HOW TO COMPLETE THIS TASK:
Could you return each line below without altering a word?

RECORDS FOR THIS EXERCISE:
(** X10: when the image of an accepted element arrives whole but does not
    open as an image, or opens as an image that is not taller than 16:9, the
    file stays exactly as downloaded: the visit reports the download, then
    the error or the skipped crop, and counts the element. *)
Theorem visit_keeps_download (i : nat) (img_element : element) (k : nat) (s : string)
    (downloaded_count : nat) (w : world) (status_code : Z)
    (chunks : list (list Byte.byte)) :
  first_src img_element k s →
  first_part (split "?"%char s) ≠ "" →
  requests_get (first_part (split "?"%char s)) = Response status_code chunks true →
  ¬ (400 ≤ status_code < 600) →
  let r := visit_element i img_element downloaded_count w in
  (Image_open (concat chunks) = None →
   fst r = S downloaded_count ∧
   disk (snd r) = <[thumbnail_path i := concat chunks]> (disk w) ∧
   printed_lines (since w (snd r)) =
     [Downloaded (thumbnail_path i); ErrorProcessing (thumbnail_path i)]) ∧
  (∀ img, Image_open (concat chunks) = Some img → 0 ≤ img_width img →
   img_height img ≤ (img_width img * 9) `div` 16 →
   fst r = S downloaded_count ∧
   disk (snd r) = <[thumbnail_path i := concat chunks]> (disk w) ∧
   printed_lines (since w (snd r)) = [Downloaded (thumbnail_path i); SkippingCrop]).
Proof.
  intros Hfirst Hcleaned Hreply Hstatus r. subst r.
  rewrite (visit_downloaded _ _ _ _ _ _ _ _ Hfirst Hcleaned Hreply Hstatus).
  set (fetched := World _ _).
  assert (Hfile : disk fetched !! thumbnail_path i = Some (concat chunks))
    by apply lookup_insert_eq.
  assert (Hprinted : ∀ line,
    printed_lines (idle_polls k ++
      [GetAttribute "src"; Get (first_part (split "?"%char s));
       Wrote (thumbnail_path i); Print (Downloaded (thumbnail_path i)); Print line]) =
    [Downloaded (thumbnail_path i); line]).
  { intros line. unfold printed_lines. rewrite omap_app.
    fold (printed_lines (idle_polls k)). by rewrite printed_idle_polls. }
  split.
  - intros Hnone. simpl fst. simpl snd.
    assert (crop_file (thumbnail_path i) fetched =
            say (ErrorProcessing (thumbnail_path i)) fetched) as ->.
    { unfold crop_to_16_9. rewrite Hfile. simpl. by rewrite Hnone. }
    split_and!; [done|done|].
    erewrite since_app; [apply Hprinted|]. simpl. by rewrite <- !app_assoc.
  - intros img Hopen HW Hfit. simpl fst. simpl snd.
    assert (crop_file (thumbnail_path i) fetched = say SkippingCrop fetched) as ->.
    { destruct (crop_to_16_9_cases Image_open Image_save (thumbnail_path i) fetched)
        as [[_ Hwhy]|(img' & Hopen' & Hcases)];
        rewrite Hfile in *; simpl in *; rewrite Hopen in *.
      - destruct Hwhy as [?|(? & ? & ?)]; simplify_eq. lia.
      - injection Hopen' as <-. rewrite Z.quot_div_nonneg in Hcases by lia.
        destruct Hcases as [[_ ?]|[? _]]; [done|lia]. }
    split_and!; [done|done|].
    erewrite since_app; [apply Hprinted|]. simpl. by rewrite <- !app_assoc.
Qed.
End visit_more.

COMPLETED TASK:
(** X10: when the image of an accepted element arrives whole but does not
    open as an image, or opens as an image that is not taller than 16:9, the
    file stays exactly as downloaded: the visit reports the download, then
    the error or the skipped crop, and counts the element. *)
Theorem visit_keeps_download (i : nat) (img_element : element) (k : nat) (s : string)
    (downloaded_count : nat) (w : world) (status_code : Z)
    (chunks : list (list Byte.byte)) :
  first_src img_element k s →
  first_part (split "?"%char s) ≠ "" →
  requests_get (first_part (split "?"%char s)) = Response status_code chunks true →
  ¬ (400 ≤ status_code < 600) →
  let r := visit_element i img_element downloaded_count w in
  (Image_open (concat chunks) = None →
   fst r = S downloaded_count ∧
   disk (snd r) = <[thumbnail_path i := concat chunks]> (disk w) ∧
   printed_lines (since w (snd r)) =
     [Downloaded (thumbnail_path i); ErrorProcessing (thumbnail_path i)]) ∧
  (∀ img, Image_open (concat chunks) = Some img → 0 ≤ img_width img →
   img_height img ≤ (img_width img * 9) `div` 16 →
   fst r = S downloaded_count ∧
   disk (snd r) = <[thumbnail_path i := concat chunks]> (disk w) ∧
   printed_lines (since w (snd r)) = [Downloaded (thumbnail_path i); SkippingCrop]).
Proof.
  intros Hfirst Hcleaned Hreply Hstatus r. subst r.
  rewrite (visit_downloaded _ _ _ _ _ _ _ _ Hfirst Hcleaned Hreply Hstatus).
  set (fetched := World _ _).
  assert (Hfile : disk fetched !! thumbnail_path i = Some (concat chunks))
    by apply lookup_insert_eq.
  assert (Hprinted : ∀ line,
    printed_lines (idle_polls k ++
      [GetAttribute "src"; Get (first_part (split "?"%char s));
       Wrote (thumbnail_path i); Print (Downloaded (thumbnail_path i)); Print line]) =
    [Downloaded (thumbnail_path i); line]).
  { intros line. unfold printed_lines. rewrite omap_app.
    fold (printed_lines (idle_polls k)). by rewrite printed_idle_polls. }
  split.
  - intros Hnone. simpl fst. simpl snd.
    assert (crop_file (thumbnail_path i) fetched =
            say (ErrorProcessing (thumbnail_path i)) fetched) as ->.
    { unfold crop_to_16_9. rewrite Hfile. simpl. by rewrite Hnone. }
    split_and!; [done|done|].
    erewrite since_app; [apply Hprinted|]. simpl. by rewrite <- !app_assoc.
  - intros img Hopen HW Hfit. simpl fst. simpl snd.
    assert (crop_file (thumbnail_path i) fetched = say SkippingCrop fetched) as ->.
    { destruct (crop_to_16_9_cases Image_open Image_save (thumbnail_path i) fetched)
        as [[_ Hwhy]|(img' & Hopen' & Hcases)];
        rewrite Hfile in *; simpl in *; rewrite Hopen in *.
      - destruct Hwhy as [?|(? & ? & ?)]; simplify_eq. lia.
      - injection Hopen' as <-. rewrite Z.quot_div_nonneg in Hcases by lia.
        destruct Hcases as [[_ ?]|[? _]]; [done|lia]. }
    split_and!; [done|done|].
    erewrite since_app; [apply Hprinted|]. simpl. by rewrite <- !app_assoc.
Qed.
End visit_more.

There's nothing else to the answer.